Bonjour a tous. Apres de longues recherches sur les forums je n ai toujours pas reussi a resoudre mon probleme que voici: Sur certains sites sur safari, la police de caractere est completement deformee, illisible melange de signes mathematiques et de chinois.J ai deja ete dans les preferences de safari, j ai bien mis l encodage sur occidental mais malgre cela certains sites comme hotmail par exemple restent illisibles.J ai ensuite creer une nouvelle session sur le mac et par magie il n y a pas de probleme d affichage.Je presume donc que le probleme vient du parametrage de safari mais je ne trouve pas ou on peut restorer les parametres par defaut.J ai meme essayer des copier les polices d une session a l autre mais ce fut un echec.Si quelqu un aurait une petite idee pour me sortir la tete de l eau j en serait reconnaissant.Merci a tous


----------



## pascalformac (27 Mars 2006)

bonjour
cette question signes bizarres etc est un classique

tu as resolu ton problème en trouvant la bonne manip
 cochant le bon encodage ( qui devient le code par défaut)

ce qui n'est pas clair c'est si tout va mieux  ou si t'as vraiment encore ce problème
car tu dis les 2 .


----------



## quenaur (27 Mars 2006)

Bonjour 
vérifier dans la barre des menus "Présentation/Encodage du texte" qu'il soit bien coché par défaut.


----------



## pascalformac (27 Mars 2006)

ce qui me fait penser que j'ai un truc marrant ( dont je me suis jamais soucié) sur Safari

menu presentation j'ai "encodage de texte " en gras
 et le sous menu  ( liste des encodages) est grisé

ce qui ne me pose aucun problème , (codé en ISO latin 1 , via pref) mais intriguant


----------



## quenaur (27 Mars 2006)

pascalformac a dit:
			
		

> ce qui me fait penser que j'ai un truc marrant ( dont je me suis jamais soucié) sur Safari
> 
> menu presentation j'ai "encodage de texte " en gras
> et le sous menu  ( liste des encodages) est grisé
> ...


Si les Préférences de Safari sont ouvertes la liste des encodages est grisé.


----------



## pascalformac (27 Mars 2006)

je parle de Safari sans preferences ouvertes

edit j'ai trouvé 

j'avais pas de page active sur une url donc... aucun texte 

 le menu n'avait évidemment aucune raison d'etre en  mode actif (noir)


----------



## quenaur (27 Mars 2006)

Bizarre.
Si je vais dans le menu Safari et que j'ouvre les Préférences et que ensuite je vais dans Présentation/Encodage de texte le sous menu est grisé, mais si je ferme les Préférences le sous menu d'Encodage de texte est en gras et coché Par défaut.


----------



## pascalformac (27 Mars 2006)

t'inquietes pas on a tapé en même temps 
( j'ai édité au dessus )


----------



## dzillo (27 Mars 2006)

pascalformac a dit:
			
		

> bonjour
> cette question signes bizarres etc est un classique
> 
> tu as resolu ton problème en trouvant la bonne manip
> ...





Non tout ne vas pas mieux.
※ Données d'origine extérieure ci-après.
(** ** Numbers in text *)

(** The value of a digit of [std::from_chars] in base 10 or 16. *)
Definition digit_value (base c : Z) : option Z :=
  let d := if (48 <=? c) && (c <=? 57) then c - 48
           else if (97 <=? c) && (c <=? 102) then c - 87
           else if (65 <=? c) && (c <=? 70) then c - 55 else base in
  if d <? base then Some d else None.

(** The longest prefix of digits, and what follows it. *)
Fixpoint digits_prefix (base acc : Z) (s : list Z) : Z * list Z :=
  match s with
  | [] => (acc, [])
  | c :: s' =>
      match digit_value base c with
      | Some d => digits_prefix base (acc * base + d) s'
      | None => (acc, s)
      end
  end.

(** [std::from_chars] for a 64-bit unsigned value: fails without a digit, and on a
    value out of range. *)
Definition from_chars (base : Z) (s : list Z) : option (Z * list Z) :=
  match s with
  | [] => None
  | c :: _ =>
      match digit_value base c with
      | None => None
      | Some _ =>
          let '(v, rest) := digits_prefix base 0 s in
          if v <? 2 ^ 64 then Some (v, rest) else None
      end
  end.

Definition digit_char (d : Z) : Z := if d <? 10 then 48 + d else 87 + d.

(** [std::to_chars]; [fuel] bounds the number of digits. *)
Fixpoint to_chars (fuel : nat) (base n : Z) : list Z :=
  match fuel with
  | O => []
  | S fuel => if n <? base then [digit_char n] else to_chars fuel base (n / base) ++ [digit_char (n mod base)]
  end.

(** Decimal and hexadecimal digits of a 64-bit value. *)
Definition decimal : Z -> list Z := to_chars 20 10.
Definition hexadecimal : Z -> list Z := to_chars 16 16.

(** ** Reading a file *)

(** What a call of [read] does: transfer the next [n] bytes, none at the end of the
    file; be interrupted ([EINTR]); fail. *)
Inductive ReadResult := Got (n : Z) | Interrupted | Failed.

(** The loop of [read_raw_file], from [length_] bytes on, with the number of bytes
    read if the end of the file was reached. *)
Fixpoint read_raw_loop (reads : list ReadResult) (capacity length_ : Z) : option Z :=
  if length_ <? capacity then
    match reads with
    | Got n :: reads => if 0 <? n then read_raw_loop reads capacity (length_ + n) else Some length_
    | Interrupted :: reads => read_raw_loop reads capacity length_
    | Failed :: _ | [] => None
    end
  else None.

(** [read_raw_file] of a file that holds [contents]. *)
Definition read_raw_file (contents : list Z) (reads : list ReadResult) (capacity : Z) : option (list Z) :=
  if capacity =? 0 then None
  else (fun length_ => take (Z.to_nat length_) contents) <$> read_raw_loop reads capacity 0.

Definition kCpuListCapacity : Z := 512.

(** ** The CPU list *)

Definition comma : Z := 44.
Definition dash : Z := 45.
Definition newline : Z := 10.
Definition carriage_return : Z := 13.

(** The text in positions [begin, end). *)
Definition slice (contents : list Z) (begin_ end_ : Z) : list Z :=
  take (Z.to_nat (end_ - begin_)) (drop (Z.to_nat begin_) contents).

Fixpoint find_comma_loop (fuel : nat) (contents : list Z) (length_ index : Z) : option Z :=
  match fuel with
  | O => None
  | S fuel =>
      if index <? length_ then
        if contents !!! Z.to_nat index =? comma then Some index
        else find_comma_loop fuel contents length_ (index + 1)
      else None
  end.

Definition find_next_comma (contents : list Z) (length_ start : Z) : option Z :=
  if length_ <? start then None
  else find_comma_loop (Z.to_nat (length_ - start)) contents length_ start.

Record CpuIdRange := { first_id : Z; range_count : Z }.

Definition read_cpu_range (contents : list Z) (begin_ end_ : Z) : option CpuIdRange :=
  if end_ <=? begin_ then None
  else
    match from_chars 10 (slice contents begin_ end_) with
    | None => None
    | Some (first, []) => Some {| first_id := first; range_count := 1 |}
    | Some (first, c :: rest) =>
        if negb (c =? dash) then None
        else
          match from_chars 10 rest with
          | Some (second, []) =>
              if second <=? first then None
              else
                let range_span := second ⊟ first in
                if range_span =? size_max then None
                else Some {| first_id := first; range_count := range_span ⊞ 1 |}
          | _ => None
          end
    end.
C est kan j ai creer une autre session que ca va mais seulement dans cette nouvelle session. Avec l ancienne le probleme persiste meme avec l encodage sur occidental. Le truc de fou c est que quand je choisis la police standard "times", dans l encadre prevu pour la choisir elle apparait deja en caracteres chinois. Et dans le livre des polices elle apparait normalement.


----------



## quenaur (27 Mars 2006)

Aller dans Péférences système/International/Menu saisie et vérifier que la case coché est bien Palette de caractère Palette Unicode
Et aussi en bas: Utiliser la même méthode de saisie pour tous les documents.


----------



## azzouz (27 Mars 2006)

salut
ça arrive vrmnt avec sertain sites, la solution impec c ouvrire ses sites avec camino, c'est un navigateur gratuit et conçu specialmnt pour resoudre les problemes de l'encodage des textes internet, personelmnt, j prefére safari, mais quand j trouve des problémes avec, j lence camino.
essayer le par ici http://www.01net.com/telecharger/mac/Internet/navigateur/fiches/24943.html


----------



## dzillo (27 Mars 2006)

azzouz a dit:
			
		

> salut
> ça arrive vrmnt avec sertain sites, la solution impec c ouvrire ses sites avec camino, c'est un navigateur gratuit et conçu specialmnt pour resoudre les problemes de l'encodage des textes internet, personelmnt, j prefére safari, mais quand j trouve des problémes avec, j lence camino.
> essayer le par ici http://www.01net.com/telecharger/mac/Internet/navigateur/fiches/24943.html





Merci en attendant de trouver la solution je vais ouvrir les pages qui ne marchent pas avec camino. Mais se n est pas un probleme de site car ca deconne avec hotmail.com donc c est vraiment une histoire de configuration.


----------



## dzillo (28 Mars 2006)

quenaur a dit:
			
		

> Bonjour
> vérifier dans la barre des menus "Présentation/Encodage du texte" qu'il soit bien coché par défaut.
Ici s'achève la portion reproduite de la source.